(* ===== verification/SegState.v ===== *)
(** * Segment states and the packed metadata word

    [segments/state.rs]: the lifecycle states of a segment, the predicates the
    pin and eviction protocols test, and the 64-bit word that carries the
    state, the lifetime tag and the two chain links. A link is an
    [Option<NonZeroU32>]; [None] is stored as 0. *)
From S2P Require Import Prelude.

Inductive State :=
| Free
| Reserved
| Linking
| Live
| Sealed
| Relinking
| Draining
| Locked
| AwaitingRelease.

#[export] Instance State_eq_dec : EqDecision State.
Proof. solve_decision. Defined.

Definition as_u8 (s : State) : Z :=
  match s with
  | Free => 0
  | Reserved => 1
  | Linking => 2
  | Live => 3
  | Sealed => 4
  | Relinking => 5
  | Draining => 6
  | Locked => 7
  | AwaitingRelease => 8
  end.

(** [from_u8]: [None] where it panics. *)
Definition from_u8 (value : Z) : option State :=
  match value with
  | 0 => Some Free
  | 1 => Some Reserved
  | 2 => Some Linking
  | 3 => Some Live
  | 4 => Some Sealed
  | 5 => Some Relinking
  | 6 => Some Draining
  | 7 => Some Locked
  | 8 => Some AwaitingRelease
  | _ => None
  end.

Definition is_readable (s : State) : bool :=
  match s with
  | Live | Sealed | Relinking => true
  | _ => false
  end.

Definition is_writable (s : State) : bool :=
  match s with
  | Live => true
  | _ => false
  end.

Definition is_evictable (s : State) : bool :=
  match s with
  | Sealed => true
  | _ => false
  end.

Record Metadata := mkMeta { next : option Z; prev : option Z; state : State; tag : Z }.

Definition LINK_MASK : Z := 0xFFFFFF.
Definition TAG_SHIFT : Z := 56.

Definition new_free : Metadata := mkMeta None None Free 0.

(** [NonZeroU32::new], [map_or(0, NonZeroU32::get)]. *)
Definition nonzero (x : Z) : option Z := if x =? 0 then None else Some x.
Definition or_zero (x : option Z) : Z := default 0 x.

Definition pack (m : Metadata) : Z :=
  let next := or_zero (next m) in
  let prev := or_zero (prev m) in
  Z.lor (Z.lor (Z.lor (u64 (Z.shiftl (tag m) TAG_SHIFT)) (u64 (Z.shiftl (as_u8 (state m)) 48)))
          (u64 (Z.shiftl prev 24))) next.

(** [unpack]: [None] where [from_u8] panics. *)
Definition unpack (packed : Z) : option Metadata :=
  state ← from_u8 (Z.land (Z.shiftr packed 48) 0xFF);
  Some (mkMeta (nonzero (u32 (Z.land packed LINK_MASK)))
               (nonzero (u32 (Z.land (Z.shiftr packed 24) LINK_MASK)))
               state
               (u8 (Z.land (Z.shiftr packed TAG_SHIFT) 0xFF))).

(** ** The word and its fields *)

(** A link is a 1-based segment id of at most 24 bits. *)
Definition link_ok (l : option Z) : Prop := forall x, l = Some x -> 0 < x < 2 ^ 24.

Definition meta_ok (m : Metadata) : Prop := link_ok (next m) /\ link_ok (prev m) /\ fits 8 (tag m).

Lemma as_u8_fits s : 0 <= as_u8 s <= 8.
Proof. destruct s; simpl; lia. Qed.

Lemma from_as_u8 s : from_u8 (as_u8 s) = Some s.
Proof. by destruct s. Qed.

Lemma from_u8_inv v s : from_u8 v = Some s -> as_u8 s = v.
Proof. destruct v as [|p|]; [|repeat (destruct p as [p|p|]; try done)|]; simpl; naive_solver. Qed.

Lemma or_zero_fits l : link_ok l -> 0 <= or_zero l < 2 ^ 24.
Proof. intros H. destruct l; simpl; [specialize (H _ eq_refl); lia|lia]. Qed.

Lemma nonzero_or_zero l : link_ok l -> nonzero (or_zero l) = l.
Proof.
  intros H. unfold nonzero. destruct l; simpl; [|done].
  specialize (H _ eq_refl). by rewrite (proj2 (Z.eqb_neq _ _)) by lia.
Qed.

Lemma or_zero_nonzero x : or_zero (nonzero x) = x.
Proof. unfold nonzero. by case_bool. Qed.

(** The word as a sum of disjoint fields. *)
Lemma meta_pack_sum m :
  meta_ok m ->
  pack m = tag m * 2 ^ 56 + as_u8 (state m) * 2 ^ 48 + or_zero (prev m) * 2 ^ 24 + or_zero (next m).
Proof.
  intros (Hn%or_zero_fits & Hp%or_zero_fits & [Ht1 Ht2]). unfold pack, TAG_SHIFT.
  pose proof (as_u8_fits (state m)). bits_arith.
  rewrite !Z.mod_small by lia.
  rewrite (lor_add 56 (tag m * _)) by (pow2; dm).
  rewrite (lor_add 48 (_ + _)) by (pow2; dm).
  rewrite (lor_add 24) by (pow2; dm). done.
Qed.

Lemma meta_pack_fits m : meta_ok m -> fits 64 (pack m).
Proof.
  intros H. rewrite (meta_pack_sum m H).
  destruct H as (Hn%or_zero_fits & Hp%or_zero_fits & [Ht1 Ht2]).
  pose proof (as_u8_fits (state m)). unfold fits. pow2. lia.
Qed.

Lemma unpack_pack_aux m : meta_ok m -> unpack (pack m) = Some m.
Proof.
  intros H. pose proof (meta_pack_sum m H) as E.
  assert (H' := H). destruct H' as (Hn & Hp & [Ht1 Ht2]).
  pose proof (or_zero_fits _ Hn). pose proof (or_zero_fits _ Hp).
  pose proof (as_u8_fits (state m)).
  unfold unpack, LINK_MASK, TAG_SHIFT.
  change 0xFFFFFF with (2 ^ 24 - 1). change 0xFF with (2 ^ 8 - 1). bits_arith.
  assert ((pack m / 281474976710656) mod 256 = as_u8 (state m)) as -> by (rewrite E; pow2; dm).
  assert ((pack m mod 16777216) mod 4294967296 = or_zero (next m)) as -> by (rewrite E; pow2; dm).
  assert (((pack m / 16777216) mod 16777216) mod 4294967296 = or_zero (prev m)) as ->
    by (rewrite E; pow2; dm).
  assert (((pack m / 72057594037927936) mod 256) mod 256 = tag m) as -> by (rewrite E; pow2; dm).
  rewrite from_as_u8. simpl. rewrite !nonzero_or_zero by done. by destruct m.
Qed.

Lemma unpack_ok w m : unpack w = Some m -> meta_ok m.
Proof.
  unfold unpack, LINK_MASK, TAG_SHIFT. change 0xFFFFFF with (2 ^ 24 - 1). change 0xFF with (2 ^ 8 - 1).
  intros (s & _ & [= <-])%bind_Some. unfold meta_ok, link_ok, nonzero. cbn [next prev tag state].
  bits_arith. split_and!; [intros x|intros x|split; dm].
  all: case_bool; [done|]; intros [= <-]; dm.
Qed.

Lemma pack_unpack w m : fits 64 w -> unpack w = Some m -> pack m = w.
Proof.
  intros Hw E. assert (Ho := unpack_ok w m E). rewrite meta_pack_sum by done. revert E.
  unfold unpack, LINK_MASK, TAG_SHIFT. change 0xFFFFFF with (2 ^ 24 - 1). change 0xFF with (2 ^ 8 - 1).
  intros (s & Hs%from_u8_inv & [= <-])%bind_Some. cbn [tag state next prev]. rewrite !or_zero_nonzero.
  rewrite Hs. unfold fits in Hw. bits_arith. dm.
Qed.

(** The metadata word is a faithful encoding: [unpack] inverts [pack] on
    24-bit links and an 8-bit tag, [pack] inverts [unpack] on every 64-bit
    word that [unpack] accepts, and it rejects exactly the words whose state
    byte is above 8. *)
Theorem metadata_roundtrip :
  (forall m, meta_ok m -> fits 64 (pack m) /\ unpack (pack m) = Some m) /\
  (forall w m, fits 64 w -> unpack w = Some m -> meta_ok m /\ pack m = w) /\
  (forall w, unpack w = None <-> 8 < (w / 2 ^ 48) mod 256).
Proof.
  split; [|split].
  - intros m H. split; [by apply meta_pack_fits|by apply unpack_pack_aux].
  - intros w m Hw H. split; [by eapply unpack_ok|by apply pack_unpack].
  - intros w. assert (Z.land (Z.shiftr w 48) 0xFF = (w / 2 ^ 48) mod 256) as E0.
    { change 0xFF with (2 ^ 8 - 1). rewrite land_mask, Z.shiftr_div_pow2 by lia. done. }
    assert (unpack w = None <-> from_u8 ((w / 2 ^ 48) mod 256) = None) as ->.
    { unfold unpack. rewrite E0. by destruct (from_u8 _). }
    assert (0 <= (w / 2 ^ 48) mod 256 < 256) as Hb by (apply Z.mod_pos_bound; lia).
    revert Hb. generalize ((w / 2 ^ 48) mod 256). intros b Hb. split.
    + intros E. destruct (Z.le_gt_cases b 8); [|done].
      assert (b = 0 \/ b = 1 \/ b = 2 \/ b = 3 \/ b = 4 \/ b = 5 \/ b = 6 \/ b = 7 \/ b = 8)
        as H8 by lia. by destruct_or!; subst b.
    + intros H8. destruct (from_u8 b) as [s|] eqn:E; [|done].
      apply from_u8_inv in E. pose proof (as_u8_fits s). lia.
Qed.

▬▬▬

§ **Exercise description**
Where a line of the material above holds the string "next", copy that line.

§ **Answer to this task**
Record Metadata := mkMeta { next : option Z; prev : option Z; state : State; tag : Z }.
  let next := or_zero (next m) in
          (u64 (Z.shiftl prev 24))) next.
Definition meta_ok (m : Metadata) : Prop := link_ok (next m) /\ link_ok (prev m) /\ fits 8 (tag m).
  pack m = tag m * 2 ^ 56 + as_u8 (state m) * 2 ^ 48 + or_zero (prev m) * 2 ^ 24 + or_zero (next m).
  assert ((pack m mod 16777216) mod 4294967296 = or_zero (next m)) as -> by (rewrite E; pow2; dm).
  intros (s & _ & [= <-])%bind_Some. unfold meta_ok, link_ok, nonzero. cbn [next prev tag state].
  intros (s & Hs%from_u8_inv & [= <-])%bind_Some. cbn [tag state next prev]. rewrite !or_zero_nonzero.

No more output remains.